A line below contains "Definition TargetScopeHost : string", and a later one contains "(** ** Member". Repeat both, with every line between them, exactly.

Start of Exercise material

(* ===== verification/AbsenceRounds.v ===== *)
(** The counts of one round, the Plan-level fact, and rounds one after another:
    the memory a round leaves is what the next one starts from. *)
From S2P Require Import Prelude Group Absence AbsenceSpec AbsenceVerdicts.

Open Scope Z_scope.

(** ** Order *)

(** The counting of a loop body does not depend on which key is met first. *)
Lemma fold_count_perm (count : string → AbsenceFacts → AbsenceFacts) l l' f :
  (∀ a b g, count a (count b g) = count b (count a g)) → l ≡ₚ l' →
  foldl (λ g key, count key g) f l = foldl (λ g key, count key g) f l'.
Proof.
  intros Hcomm Hp. revert f. induction Hp as [|x l l' _ IH|x y l|l l' l'' _ IH _ IH']; intros f; cbn [foldl]; [done|..].
  - apply IH.
  - by rewrite Hcomm.
  - by rewrite IH.
Qed.

Lemma count_age_comm b f1 f2 t :
  count_age (count_age b f1 t) f2 t = count_age (count_age b f2 t) f1 t.
Proof. unfold count_age. repeat case_match; done. Qed.

Lemma expect_count_comm input c a b f :
  expect_count input a (c a) (expect_count input b (c b) f) = expect_count input b (c b) (expect_count input a (c a) f).
Proof.
  unfold expect_count. destruct (_ || _); [done|]. destruct (_ || _); [done|].
  unfold add_suppressed, add_expired, add_absent.
  repeat case_match; simpl; try done. f_equal. apply count_age_comm.
Qed.

Section order.
Variables (input : AbsenceInput) (o o' : iteration).
Hypothesis Ho : iterates input o.
Hypothesis Ho' : iterates input o'.

Lemma ranges_perm {A} (m : gmap string A) l l' : ranges l m → ranges l' m → l ≡ₚ l'.
Proof. intros [Hn Hl] [Hn' Hl']. apply NoDup_Permutation; [done..|]. intros k. by rewrite Hl, Hl'. Qed.

Lemma result_eq r r' :
  (∀ key, cell_of r key = cell_of r' key) → Facts r = Facts r' → res_Roster r = res_Roster r' →
  TrackingExhaustedAt r = TrackingExhaustedAt r' → WholeItemPresent r = WholeItemPresent r' → r = r'.
Proof.
  intros Hc Hf Hr Ht Hw. destruct r, r'. simpl in *. f_equal; [..|done|done|done|done];
    apply map_eq; intros key; specialize (Hc key); unfold cell_of in Hc; simpl in Hc; congruence.
Qed.

Lemma judge_facts order r : Facts (judgePresent order input r) = Facts r.
Proof.
  unfold judgePresent. assert (Facts (foldl (judge_one input) r order) = Facts r) as Hf.
  { revert r. induction order as [|k order IH]; intros r; cbn [foldl]; [done|]. rewrite IH. apply (judge_local input). }
  by destruct (bool_decide _).
Qed.

Lemma close_facts order d r : Facts (closeDroppedAbsences order input d r) = Facts r.
Proof.
  unfold closeDroppedAbsences. revert r. induction order as [|k order IH]; intros r; cbn [foldl]; [done|].
  rewrite IH. apply (close_local input d).
Qed.

Lemma judge_rest order r :
  res_Roster (judgePresent order input r) = res_Roster r ∧ TrackingExhaustedAt (judgePresent order input r) = TrackingExhaustedAt r
  ∧ WholeItemPresent (judgePresent order input r) = WholeItemPresent r.
Proof.
  unfold judgePresent. destruct (local_fold_rest (judge_local input) order r) as (H1 & H2 & H3).
  by destruct (bool_decide _).
Qed.
(* ===== verification/Roster.v ===== *)
(** The expected set of an item (nodata/roster.go, nodata/host_candidates.go, and
    the member keys of contract/target_plan.go): which roster a target and the
    no-data dimensions give, the groups it expects, and the hosts it asks the
    CMDB about. The digest that names an expected set is an argument. *)
From Stdlib Require Import Ascii.
From S2P Require Import Prelude Group Absence.

Open Scope Z_scope.

(** ** Targets *)

Definition HostIPDimension : string := "bk_target_ip".
Definition HostCloudDimension : string := "bk_target_cloud_id".

Record HostIdentity : Type := mkHost {
  IP : string;
  CloudID : string;
}.

#[export] Instance HostIdentity_eq_dec : EqDecision HostIdentity.
Proof. solve_decision. Defined.

Definition TargetScopeHost : string := "HOST".
Definition TargetScopeInclude : string := "EQ".

Record TargetScopeConditionV2 : Type := mkCondition {
  Field : string;
  Method : string;
  Keys : list string;
  IdentityFields : list (string * string);
}.

Record TargetScopeGroupV2 : Type := mkScopeGroup {
  Conditions : list TargetScopeConditionV2;
}.

Record TargetScopeV2 : Type := mkScope {
  scope_Groups : list TargetScopeGroupV2;
}.

Record TargetPlanIdentityV1 : Type := mkIdentity {
  Dimensions : list string;
  ModelDimension : string;
  ModelValue : string;
  HostIdentity_ : bool;
  Address : bool;
}.

(** A target plan, by the one field a roster reads of it. *)
Record TargetPlanV1 : Type := mkTargetPlan {
  Identity : TargetPlanIdentityV1;
}.

Definition separator : ascii := "|".

(** ** Member keys (contract/target_plan.go) *)

Definition str_le_sort (names : list string) : list string := stable_sort String.le names.

Definition RosterDimensions (identity : TargetPlanIdentityV1) : list string :=
  let dimensions := Dimensions identity in
  let dimensions := if negb (ModelDimension identity =? "")%string then (dimensions ++ [ModelDimension identity])%list
                    else dimensions in
  str_le_sort dimensions.

(** [strings.SplitN]: at most [cuts] cuts, the last part taking what remains. *)
Fixpoint split_n (cuts : nat) (current : string) (text : string) : list string :=
  match text with
  | "" => [current]
  | String c rest =>
      match cuts with
      | O => [current +:+ text]
      | S cuts => if bool_decide (c = separator) then current :: split_n cuts "" rest
                  else split_n (S cuts) (current +:+ String c "") rest
      end
  end%string.

Definition SplitN (text : string) (n : nat) : list string :=
  match n with O => [] | S cuts => split_n cuts "" text end.

Definition group_add (group : option (gmap string string)) (pair : string * string) : option (gmap string string) :=
  match group with
  | None => None
  | Some group => if (pair.2 =? "")%string then None else Some (<[pair.1 := pair.2]> group)
  end.

Definition identity_Group (identity : TargetPlanIdentityV1) (key : string) : option (gmap string string) :=
  let parts := SplitN key (length (Dimensions identity)) in
  if negb (length parts =? length (Dimensions identity))%nat then None
  else
    match foldl group_add (Some ∅) (zip (Dimensions identity) parts) with
    | None => None
    | Some group =>
        Some (if negb (ModelDimension identity =? "")%string then <[ModelDimension identity := ModelValue identity]> group
              else group)
    end.

Definition TargetPlanMemberKey (parts : list string) : string := join "|" parts.

(** The key of a record, whose missing dimensions read as the empty text. *)
Definition identity_Key (identity : TargetPlanIdentityV1) (dimension : string → string) : option string :=
  if negb (ModelDimension identity =? "")%string && negb (dimension (ModelDimension identity) =? ModelValue identity)%string
  then None
  else
    let parts := dimension <$> Dimensions identity in
    if existsb (λ value, (value =? "")%string) parts then None
    else if bool_decide (parts = []) then None
    else Some (TargetPlanMemberKey parts).

(** ** Classification *)

Inductive RosterError : Type :=
  | RosterUnsupported (Reason : string)
  | UnparseableGroupKey (key : string)
  | RosterVersionFailed.

Record RosterClass : Type := mkClass {
  class_Source : string;
  Hosts : list HostIdentity;
  class_Plan : option TargetPlanV1;
}.

Definition sameDimensionSet (expected actual : list string) : bool :=
  negb (existsb (λ name, (name =? "")%string) actual) &&
  bool_decide ((list_to_set expected : gset string) = list_to_set actual).

Definition namesTheHostDimension (aggDimension : list string) : bool :=
  existsb (λ dimension, (dimension =? HostIPDimension)%string) aggDimension.

Definition hostPairIsTheWholeDimensionSet (aggDimension : list string) : bool :=
  if negb (length aggDimension =? 2)%nat then false
  else bool_decide (HostIPDimension ∈ aggDimension) && bool_decide (HostCloudDimension ∈ aggDimension).

Definition soleHostCondition (scope : TargetScopeV2) : option TargetScopeConditionV2 :=
  match scope_Groups scope with
  | [group] =>
      match Conditions group with
      | [condition] =>
          if negb (Field condition =? TargetScopeHost)%string || negb (Method condition =? TargetScopeInclude)%string then None
          else Some condition
      | _ => None
      end
  | _ => None
  end.

(** [strings.LastIndex] and the two slices around it. *)
Fixpoint cut_last (text : string) : option (string * string) :=
  match text with
  | "" => None
  | String c rest =>
      match cut_last rest with
      | Some (before, after) => Some (String c before, after)
      | None => if bool_decide (c = separator) then Some ("", rest) else None
      end
  end%string.

Definition host_of_key (key : string) : option HostIdentity :=
  match cut_last key with
  | Some (before, after) => if (before =? "")%string || (after =? "")%string then None else Some (mkHost before after)
  | None => None
  end.

Definition hostIdentities (keys : list string) : option (list HostIdentity) :=
  match omap host_of_key keys with
  | [] => None
  | hosts => Some hosts
  end.

Definition unsupported_shape : string :=
  "the target is not one included host list, and the backend enumerates only the first condition of the first group".
Definition unsupported_dimensions : string :=
  "the no-data dimensions name the host without being the host pair, so the expected set is history filtered by the target, which is not in this build".
Definition unsupported_identifiers : string :=
  "the target names hosts by identifier only, and a no-data group is addressed by address and cloud".

Definition ClassifyRoster (scope : option TargetScopeV2) (aggDimension : list string) : result RosterError RosterClass :=
  match scope with
  | None => Ok (mkClass RosterHistory [] None)
  | Some scope =>
      if negb (namesTheHostDimension aggDimension) then Ok (mkClass RosterWhole [] None)
      else
        match soleHostCondition scope with
        | None => Err (RosterUnsupported unsupported_shape)
        | Some condition =>
            if negb (hostPairIsTheWholeDimensionSet aggDimension) then Err (RosterUnsupported unsupported_dimensions)
            else
              match hostIdentities (Keys condition) with
              | None => Err (RosterUnsupported unsupported_identifiers)
              | Some hosts => Ok (mkClass RosterTargetStatic hosts None)
              end
        end
  end.

Definition unsupported_plan (identity : TargetPlanIdentityV1) : string :=
  "the no-data dimensions are not the target plan's key dimensions " +:+ join "," (RosterDimensions identity)
  +:+ ", so the expected set cannot be enumerated from the target".

Definition ClassifyTarget (scope : option TargetScopeV2) (plan : option TargetPlanV1) (aggDimension : list string)
    : result RosterError RosterClass :=
  match plan with
  | None => ClassifyRoster scope aggDimension
  | Some plan =>
      if negb (sameDimensionSet (RosterDimensions (Identity plan)) aggDimension)
      then Err (RosterUnsupported (unsupported_plan (Identity plan)))
      else Ok (mkClass RosterTargetPlan [] (Some plan))
  end.

(** ** The expected groups *)

Definition dimensions_of (values : gmap string string) : list Dimension :=
  (λ pair, mkDimension pair.1 pair.2) <$> map_to_list values.

Definition targetPlanGroup (identity : TargetPlanIdentityV1) (key : string) : option Group :=
  match identity_Group identity key with
  | None => None
  | Some values => Some (mkGroup (stable_sort name_le (dimensions_of values)))
  end.

Definition hostTargetGroup (host : HostIdentity) : Group :=
  mkGroup (stable_sort name_le [mkDimension HostCloudDimension (CloudID host); mkDimension HostIPDimension (IP host)]).

(** The refusal quotes the key short; which key is refused when several do not
    parse is the first the iteration meets. *)
Definition history_step (groups : result RosterError (gmap string Group)) (entry : string * GroupMemory)
    : result RosterError (gmap string Group) :=
  groups ← groups;
  if (entry.1 =? whole)%string || (LastSeen entry.2 =? 0) then Ok groups
  else
    match ParseGroupKey entry.1 with
    | None => Err (UnparseableGroupKey entry.1)
    | Some group => Ok (<[entry.1 := group]> groups)
    end.

Definition historyGroups (memory : gmap string GroupMemory) : result RosterError (gmap string Group) :=
  foldl history_step (Ok ∅) (map_to_list memory).

Definition host_key (host : HostIdentity) : string := IP host +:+ "|" +:+ CloudID host.

Definition static_step (known : gset string) (groups : gmap string Group) (host : HostIdentity) : gmap string Group :=
  if bool_decide (host_key host ∉ known) then groups
  else let group := hostTargetGroup host in <[Group.Key group := group]> groups.

Definition plan_step (identity : TargetPlanIdentityV1) (groups : gmap string Group) (key : string) : gmap string Group :=
  match targetPlanGroup identity key with
  | None => groups
  | Some group => <[Group.Key group := group]> groups
  end.

Record RosterRequest : Type := mkRosterRequest {
  AggDimension : list string;
  Scope : option TargetScopeV2;
  req_Plan : option TargetPlanV1;
  TargetMembers : list string;
  KnownHosts : gset string;
  req_Memory : gmap string GroupMemory;
}.

Section roster.
(** The canonical digest of a roster's source and sorted keys. *)
Variable roster_digest : string → list string → option string.

Definition rosterVersion (source : string) (groups : gmap string Group) : result RosterError string :=
  match roster_digest source (str_le_sort (elements (dom groups : gset string))) with
  | None => Err RosterVersionFailed
  | Some digest => Ok digest
  end.

Definition class_groups (class : RosterClass) (request : RosterRequest) : result RosterError (gmap string Group) :=
  if (class_Source class =? RosterHistory)%string then historyGroups (req_Memory request)
  else if (class_Source class =? RosterTargetStatic)%string then
    Ok (foldl (static_step (KnownHosts request)) ∅ (Hosts class))
  else if (class_Source class =? RosterTargetPlan)%string then
    match class_Plan class with
    | None => Ok ∅
    | Some plan => Ok (foldl (plan_step (Identity plan)) ∅ (TargetMembers request))
    end
  else Ok ∅.

Definition BuildRoster (request : RosterRequest) : result RosterError Roster :=
  class ← ClassifyTarget (Scope request) (req_Plan request) (AggDimension request);
  groups ← class_groups class request;
  version ← rosterVersion (class_Source class) groups;
  Ok (mkRoster version (class_Source class) groups).
End roster.

(** ** The hosts a round asks the CMDB about *)

Record HostCandidate : Type := mkCandidate {
  GroupKey : string;
  Host : HostIdentity;
}.

Definition candidate_Key (candidate : HostCandidate) : string := host_key (Host candidate).

Definition read_host (host : HostIdentity) (dimension : Dimension) : HostIdentity :=
  if (Name dimension =? HostIPDimension)%string then mkHost (Value dimension) (CloudID host)
  else if (Name dimension =? HostCloudDimension)%string then mkHost (IP host) (Value dimension)
  else host.

Definition groupHostIdentity (group : Group) : option HostIdentity :=
  let host := foldl read_host (mkHost "" "") (dimensions group) in
  if negb (IP host =? "")%string && negb (CloudID host =? "")%string then Some host else None.

(** [add], with the candidates found so far; [seen] is their group keys. *)
Definition add_candidate (candidates : list HostCandidate) (groupKey : string) (host : HostIdentity) : list HostCandidate :=
  if (IP host =? "")%string || (CloudID host =? "")%string then candidates
  else if bool_decide (groupKey ∈ (GroupKey <$> candidates)) then candidates
  else (candidates ++ [mkCandidate groupKey host])%list.

Definition static_candidate (candidates : list HostCandidate) (host : HostIdentity) : list HostCandidate :=
  add_candidate candidates (Group.Key (hostTargetGroup host)) host.

Definition history_candidate (candidates : list HostCandidate) (entry : string * Group) : list HostCandidate :=
  match groupHostIdentity entry.2 with
  | None => candidates
  | Some host => add_candidate candidates entry.1 host
  end.

Definition candidate_le (l r : HostCandidate) : Prop := String.le (GroupKey l) (GroupKey r).
#[export] Instance candidate_le_dec : RelDecision candidate_le.
Proof. intros l r. unfold candidate_le. apply _. Defined.

Definition HostCandidates (request : RosterRequest) : result RosterError (list HostCandidate) :=
  class ← ClassifyTarget (Scope request) (req_Plan request) (AggDimension request);
  candidates ←
    (if (class_Source class =? RosterTargetStatic)%string then Ok (foldl static_candidate [] (Hosts class))
     else if (class_Source class =? RosterHistory)%string then
       groups ← historyGroups (req_Memory request);
       Ok (foldl history_candidate [] (map_to_list groups))
     else Ok []);
  Ok (stable_sort candidate_le candidates).
Lemma member_projects parts g :
  length parts = length (Dimensions identity) → Project series agg = Some g →
  g = mkGroup (stable_sort name_le (dimensions_of (member_values parts))) ↔ carries parts.
Proof.
  intros Hlen Hp. pose proof Hp as (Hs & (ds & Hds & Hperm) & Hel)%Project_Some. rewrite carries_member by done.
  assert (∀ name, is_Some (member_values parts !! name) ↔ name ∈ agg) as Hdom.
  { intros name. rewrite agg_elem. split.
    - intros [v Hv]. apply member_values_lookup in Hv as [Hin|(? & ? & ?)]; [|auto|done].
      left. rewrite <- (zip_dims parts) by done. apply list_elem_of_fmap. by exists (name, v).
    - intros [Hin|[Hg ->]].
      + rewrite <- (zip_dims parts) in Hin by done. apply list_elem_of_fmap in Hin as ([n v] & -> & Hin).
        exists v. apply member_values_lookup; auto.
      + exists (ModelValue identity). apply member_values_lookup; auto. }
  rewrite (group_ext (dimensions g) (dimensions_of (member_values parts))).
  - setoid_rewrite Hel. setoid_rewrite dimensions_of_elem. split.
    + intros H name v Hv. by apply (H (mkDimension name v)).
    + intros H d. split.
      * intros [[v Hv]%Hdom Hd]. rewrite Hv. apply H in Hv. congruence.
      * intros Hd. split; [apply Hdom; eauto|]. by apply H.
  - done.
  - apply stable_sort_perm.
  - rewrite Hperm. apply reduce_fmap in Hds as ->. apply NoDup_fmap_2_strong; [|done]. intros ? ? _ _ [= ?]; done.
  - apply dimensions_of_nodup.
  - done.
  - apply stable_sort_sorted; apply _.
  - intros d d' [_ Hd]%Hel [_ Hd']%Hel Hn. destruct d, d'. simpl in *. congruence.
Qed.

Lemma carries_values parts : carries parts → (dimension <$> Dimensions identity) = parts.
Proof.
  intros [H _]. induction H as [|name part names parts Hn _ IH]; [done|]. rewrite fmap_cons, IH. by rewrite Hn.
Qed.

End of Exercise material

● **Your response**:
Definition TargetScopeHost : string := "HOST".
Definition TargetScopeInclude : string := "EQ".

Record TargetScopeConditionV2 : Type := mkCondition {
  Field : string;
  Method : string;
  Keys : list string;
  IdentityFields : list (string * string);
}.

Record TargetScopeGroupV2 : Type := mkScopeGroup {
  Conditions : list TargetScopeConditionV2;
}.

Record TargetScopeV2 : Type := mkScope {
  scope_Groups : list TargetScopeGroupV2;
}.

Record TargetPlanIdentityV1 : Type := mkIdentity {
  Dimensions : list string;
  ModelDimension : string;
  ModelValue : string;
  HostIdentity_ : bool;
  Address : bool;
}.

(** A target plan, by the one field a roster reads of it. *)
Record TargetPlanV1 : Type := mkTargetPlan {
  Identity : TargetPlanIdentityV1;
}.

Definition separator : ascii := "|".

(** ** Member keys (contract/target_plan.go) *)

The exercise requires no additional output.